Task prompt:
Working line by line, output the entries below exactly as they appear.

Dataset entries:
(** A memory of one page of code, which holds a program and nothing else. *)
Record code_memory (m : GuestMemory) (program : list Z) : Prop := {
  cm_wf : memory_wf m;
  cm_program : holds_program m program;
  cm_exec x : base <= x < base + GM_PAGE_SIZE -> cell_check (cell m x) (Some (mkGMThread true)) GM_EXEC = GM_OK;
  cm_other x : ~ base <= x < base + GM_PAGE_SIZE -> cell m x = None
}.
Lemma same_fault_code m m' program : memory_wf m' -> set_fault m' 0 = set_fault m 0 -> code_memory m program -> code_memory m' program.
Proof.
  intros Hwf E []. pose proof (same_fault_cells m m' E) as Hc. split; [done|by eapply same_fault_program|..]; intros x Hx; rewrite Hc; auto.
Qed.
Lemma first_memory alloc :
  (forall k, alloc k = true) ->
  exists m m', gm_map true gm_empty base GM_PAGE_SIZE (Z.lor GM_READ GM_EXEC) 7 false false = (GM_OK, m) /\
    gm_populate alloc m base (Some (program_bytes probe_program)) (Z.of_nat (length (program_bytes probe_program))) = (GM_OK, m') /\
    code_memory m' probe_program.
Proof.
  intros Halloc.
  destruct (map_page gm_empty base (Z.lor GM_READ GM_EXEC) 7 memory_wf_empty ltac:(done)) as (m & Emap & Hm & Hcells); [done|done|].
  assert (forall x, base <= x < base + GM_PAGE_SIZE -> cell_check (cell m x) (Some (mkGMThread true)) GM_EXEC = GM_OK) as Hexec
    by (intros x Hx; by rewrite Hcells, decide_True).
  destruct (populate_program alloc m probe_program Halloc Hm) as (m' & Epop & Hm' & Hst & Hp);
    [done|by repeat constructor|cbn; lia|done|].
  exists m, m'. split; [done|]. split; [done|]. split; [done|done|..]; intros x Hx.
  - rewrite (stored_check _ _ _ _ _ _ _ Hst). by apply Hexec.
  - rewrite Hst, decide_False by (rewrite length_program_bytes; cbn; unfold base, GM_PAGE_SIZE in *; lia).
    by rewrite Hcells, decide_False.
Qed.
(** The second program over the first, with a slot to store in. *)
Lemma second_memory alloc m :
  (forall k, alloc k = true) -> code_memory m probe_program ->
  exists m1 m2, gm_map true m slot GM_PAGE_SIZE 3 3 false false = (GM_OK, m1) /\
    gm_populate alloc m1 base (Some (program_bytes probe_memory_program)) (Z.of_nat (length (program_bytes probe_memory_program))) = (GM_OK, m2) /\
    memory_wf m2 /\ slot_ready (set_fault m2 0) /\ slot_holds m2 0.
Proof.
  intros Halloc [Hm _ Hexec Hother].
  destruct (map_page m slot 3 3 Hm ltac:(done)) as (m1 & Emap & Hm1 & Hcells);
    [done|intros x Hx; apply Hother; unfold slot, base, GM_PAGE_SIZE in *; lia|].
  assert (forall x, base <= x < base + GM_PAGE_SIZE -> cell_check (cell m1 x) (Some (mkGMThread true)) GM_EXEC = GM_OK) as Hexec1
    by (intros x Hx; rewrite Hcells, decide_False by (unfold slot, base, GM_PAGE_SIZE in *; lia); by apply Hexec).
  destruct (populate_program alloc m1 probe_memory_program Halloc Hm1) as (m2 & Epop & Hm2 & Hst & Hp);
    [done|by repeat constructor|cbn; lia|done|].
  assert (forall x, slot <= x < slot + 8 -> cell m2 x = Some (mkCell 0 3 3 false)) as Hslot.
  { intros x Hx. rewrite Hst, decide_False by (unfold slot, base in *; lia). rewrite Hcells, decide_True by (unfold slot, GM_PAGE_SIZE in *; lia). done. }
  exists m1, m2. do 3 (split; [done|]). split.
  - split; [split; [by apply memory_wf_fault|done|by apply holds_program_fault]|split; [done|]..|];
      [intros x Hx; by rewrite cell_fault, Hslot..|]. intros (x & Hx & He). by rewrite cell_fault, Hslot in He.
  - split; [done|]. intros i Hi. rewrite length_le_bytes in Hi. rewrite Hslot by (unfold slot; lia). cbn [fmap option_fmap option_map c_byte].
    do 8 (destruct i as [|i]; [done|]). lia.
Qed.
(** ** The loaded image *)

Lemma be32_nonneg p i : Forall byte_ok p -> 0 <= be32 p i.
Proof.
  intros Hp. assert (forall k, 0 <= default 0 (p !! k)) as Hb.
  { intros k. destruct (p !! k) as [b|] eqn:E; [|done]. apply (Forall_lookup_1 _ _ _ _ Hp E). }
  unfold be32. rewrite !Z.lor_nonneg, !Z.shiftl_nonneg. auto.
Qed.
Lemma fat_loop_nonneg n f i count record_size file_size found slice slice_size :
  Forall byte_ok f -> (forall p, found = Some p -> 0 <= p.1) ->
  fat_loop n f i count record_size file_size found = Some (Some (slice, slice_size)) -> 0 <= slice.
Proof.
  intros Hf. revert i found. induction n as [|n IH]; intros i found Hfound; cbn [fat_loop].
  { intros [= E]. by apply Hfound in E. }
  intros H. returned H. apply read_at_bytes in Hget; [|done].
  destruct (_ || _); [by eapply IH|]. returned H. cbv zeta in H. returned H.
  eapply IH, H. intros p [= <-]. cbn. destruct (record_size =? 32); [|by apply be32_nonneg].
  unfold be64. rewrite Z.lor_nonneg, Z.shiftl_nonneg. split; by apply be32_nonneg.
Qed.
Lemma find_slice_nonneg f slice slice_size : Forall byte_ok f -> find_slice f = Some (slice, slice_size) -> 0 <= slice.
Proof.
  intros Hf H. unfold find_slice in H. cbv zeta in H. returned H. returned H. destruct (_ || _).
  - returned H. returned H. subst v0. eapply fat_loop_nonneg; [done| |done]. done.
  - by injection H as <- _.
Qed.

Task output:
(** A memory of one page of code, which holds a program and nothing else. *)
Record code_memory (m : GuestMemory) (program : list Z) : Prop := {
  cm_wf : memory_wf m;
  cm_program : holds_program m program;
  cm_exec x : base <= x < base + GM_PAGE_SIZE -> cell_check (cell m x) (Some (mkGMThread true)) GM_EXEC = GM_OK;
  cm_other x : ~ base <= x < base + GM_PAGE_SIZE -> cell m x = None
}.
Lemma same_fault_code m m' program : memory_wf m' -> set_fault m' 0 = set_fault m 0 -> code_memory m program -> code_memory m' program.
Proof.
  intros Hwf E []. pose proof (same_fault_cells m m' E) as Hc. split; [done|by eapply same_fault_program|..]; intros x Hx; rewrite Hc; auto.
Qed.
Lemma first_memory alloc :
  (forall k, alloc k = true) ->
  exists m m', gm_map true gm_empty base GM_PAGE_SIZE (Z.lor GM_READ GM_EXEC) 7 false false = (GM_OK, m) /\
    gm_populate alloc m base (Some (program_bytes probe_program)) (Z.of_nat (length (program_bytes probe_program))) = (GM_OK, m') /\
    code_memory m' probe_program.
Proof.
  intros Halloc.
  destruct (map_page gm_empty base (Z.lor GM_READ GM_EXEC) 7 memory_wf_empty ltac:(done)) as (m & Emap & Hm & Hcells); [done|done|].
  assert (forall x, base <= x < base + GM_PAGE_SIZE -> cell_check (cell m x) (Some (mkGMThread true)) GM_EXEC = GM_OK) as Hexec
    by (intros x Hx; by rewrite Hcells, decide_True).
  destruct (populate_program alloc m probe_program Halloc Hm) as (m' & Epop & Hm' & Hst & Hp);
    [done|by repeat constructor|cbn; lia|done|].
  exists m, m'. split; [done|]. split; [done|]. split; [done|done|..]; intros x Hx.
  - rewrite (stored_check _ _ _ _ _ _ _ Hst). by apply Hexec.
  - rewrite Hst, decide_False by (rewrite length_program_bytes; cbn; unfold base, GM_PAGE_SIZE in *; lia).
    by rewrite Hcells, decide_False.
Qed.
(** The second program over the first, with a slot to store in. *)
Lemma second_memory alloc m :
  (forall k, alloc k = true) -> code_memory m probe_program ->
  exists m1 m2, gm_map true m slot GM_PAGE_SIZE 3 3 false false = (GM_OK, m1) /\
    gm_populate alloc m1 base (Some (program_bytes probe_memory_program)) (Z.of_nat (length (program_bytes probe_memory_program))) = (GM_OK, m2) /\
    memory_wf m2 /\ slot_ready (set_fault m2 0) /\ slot_holds m2 0.
Proof.
  intros Halloc [Hm _ Hexec Hother].
  destruct (map_page m slot 3 3 Hm ltac:(done)) as (m1 & Emap & Hm1 & Hcells);
    [done|intros x Hx; apply Hother; unfold slot, base, GM_PAGE_SIZE in *; lia|].
  assert (forall x, base <= x < base + GM_PAGE_SIZE -> cell_check (cell m1 x) (Some (mkGMThread true)) GM_EXEC = GM_OK) as Hexec1
    by (intros x Hx; rewrite Hcells, decide_False by (unfold slot, base, GM_PAGE_SIZE in *; lia); by apply Hexec).
  destruct (populate_program alloc m1 probe_memory_program Halloc Hm1) as (m2 & Epop & Hm2 & Hst & Hp);
    [done|by repeat constructor|cbn; lia|done|].
  assert (forall x, slot <= x < slot + 8 -> cell m2 x = Some (mkCell 0 3 3 false)) as Hslot.
  { intros x Hx. rewrite Hst, decide_False by (unfold slot, base in *; lia). rewrite Hcells, decide_True by (unfold slot, GM_PAGE_SIZE in *; lia). done. }
  exists m1, m2. do 3 (split; [done|]). split.
  - split; [split; [by apply memory_wf_fault|done|by apply holds_program_fault]|split; [done|]..|];
      [intros x Hx; by rewrite cell_fault, Hslot..|]. intros (x & Hx & He). by rewrite cell_fault, Hslot in He.
  - split; [done|]. intros i Hi. rewrite length_le_bytes in Hi. rewrite Hslot by (unfold slot; lia). cbn [fmap option_fmap option_map c_byte].
    do 8 (destruct i as [|i]; [done|]). lia.
Qed.
(** ** The loaded image *)

Lemma be32_nonneg p i : Forall byte_ok p -> 0 <= be32 p i.
Proof.
  intros Hp. assert (forall k, 0 <= default 0 (p !! k)) as Hb.
  { intros k. destruct (p !! k) as [b|] eqn:E; [|done]. apply (Forall_lookup_1 _ _ _ _ Hp E). }
  unfold be32. rewrite !Z.lor_nonneg, !Z.shiftl_nonneg. auto.
Qed.
Lemma fat_loop_nonneg n f i count record_size file_size found slice slice_size :
  Forall byte_ok f -> (forall p, found = Some p -> 0 <= p.1) ->
  fat_loop n f i count record_size file_size found = Some (Some (slice, slice_size)) -> 0 <= slice.
Proof.
  intros Hf. revert i found. induction n as [|n IH]; intros i found Hfound; cbn [fat_loop].
  { intros [= E]. by apply Hfound in E. }
  intros H. returned H. apply read_at_bytes in Hget; [|done].
  destruct (_ || _); [by eapply IH|]. returned H. cbv zeta in H. returned H.
  eapply IH, H. intros p [= <-]. cbn. destruct (record_size =? 32); [|by apply be32_nonneg].
  unfold be64. rewrite Z.lor_nonneg, Z.shiftl_nonneg. split; by apply be32_nonneg.
Qed.
Lemma find_slice_nonneg f slice slice_size : Forall byte_ok f -> find_slice f = Some (slice, slice_size) -> 0 <= slice.
Proof.
  intros Hf H. unfold find_slice in H. cbv zeta in H. returned H. returned H. destruct (_ || _).
  - returned H. returned H. subst v0. eapply fat_loop_nonneg; [done| |done]. done.
  - by injection H as <- _.
Qed.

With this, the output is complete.